Hazy future for whistleblowers? Don't count on it
The conventional wisdom lately has been that we live in a Golden Era for whistleblowers. We've seen some huge rewards handed out.
A great example is Sherry Hunt, who is still a vice president at Citigroup and who as a quality assurance employee was privy to information indicating that the bank was illegally closing deals. She took home $31 million for her whistleblowing efforts. Then there's former Countrywide appraisal manager Kyle Lagow, who had evidence that Countrywide was inflating the value of homes to support bigger loans. His information led to a $1 billion settlement, and his take was $14.5 million. Don't forget Bradley Birkenfeld, the former UBS banker who blew the whistle on the bank's efforts to help Americans evade taxes. He was awarded $104 million from the IRS for his role in the investigations, but not before he spent time in prison.

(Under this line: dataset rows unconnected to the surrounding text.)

Definition demo_header (type addr size : Z) : list Z :=
  concat (le4 <$> [0; type; 0; addr; 0; size; 0; 0; 0; 0]).

Definition demo_memory : gmap Z Z :=
  bytes_at 0xC0001000 (demo_header 0 0 0 ++ demo_header 2 0x2000 32 ++ demo_header 3 0x3000 4) ∪
  bytes_at 0xC0002000 (le4 0 ++ le4 0x10 ++ le4 4 ++ [1; 0; 0; 0] ++ le4 1 ++ le4 0xC0100000 ++ le4 8 ++ [18; 0; 0; 0]) ∪
  bytes_at 0xC0003000 [0; 102; 0; 0] ∪ bytes_at 0xC0005000 (replicate 120 0).

Lemma readable_check m a n :
  forallb (λ i, (0 <? a + i) && bool_decide (is_Some (m !! (a + i)))) (seqZ 0 n) = true → readable m a n.
Proof.
  intros H i Hi. rewrite forallb_forall in H. specialize (H i).
  rewrite andb_true_iff, Z.ltb_lt, bool_decide_eq_true in H. apply H, list_elem_of_In, elem_of_seqZ. lia.
Qed.

Lemma demo_symbols :
  boot_symbols 32 0xC0000000 SymbolicatorFactoryElf32 0xC0005000 demo_memory (mk_elf_sec 3 40 0x1000)
    [mk_section 0 0 0; mk_section 2 0x2000 32; mk_section 3 0x3000 4]
    [mk_elf_symbol 0 1 0x10 []; mk_elf_symbol 1 18 0xC0100000 [102]]
    (mk_section 2 0x2000 32) (mk_section 3 0x3000 4).
Proof.
  split.
  - reflexivity.
  - reflexivity.
  - reflexivity.
  - apply map_Forall_to_list. apply (bool_decide_unpack _). vm_compute. exact I.
  - apply readable_check. vm_compute. reflexivity.
  - apply readable_check. vm_compute. reflexivity.
  - intros [|[|[|i]]] x Hx; [injection Hx as <-; vm_compute; by split_and!..|discriminate].
  - exists 1%nat. split_and!; [done..|]. intros [|j] y Hj Hy; [by injection Hy as <-|lia].
  - exists 2%nat. split_and!; [done..|]. intros [|[|j]] y Hj Hy; [by injection Hy as <-|by injection Hy as <-|lia].
  - vm_compute. by split_and!.
  - reflexivity.
  - reflexivity.
  - reflexivity.
  - repeat constructor; by vm_compute.
  - by left.
  - by left.
Qed.

End Symbolicator.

Aggressive whistleblowing has been encouraged by the SEC, via Dodd-Frank and plenty of other statutes. The SEC's Office of the Whistleblower has certainly been busy in its 20-month existence.
And yet the New York Times now suggests that the program has a hazy future, citing aggressive attempts by Wall Street firms to push employees to report wrong-doing internally before going to regulators. The article also notes questions about the agency's response times.
All in all, it seems way too premature to conclude that the SEC's efforts are flagging. The Commission says it fields dozens of tips a week and has "ramped up its whistle-blower team to include 11 lawyers and 3 paralegals."
Even if the program were to slow down, whistleblowing would continue. The really big awards recently have come via the False Claims Act.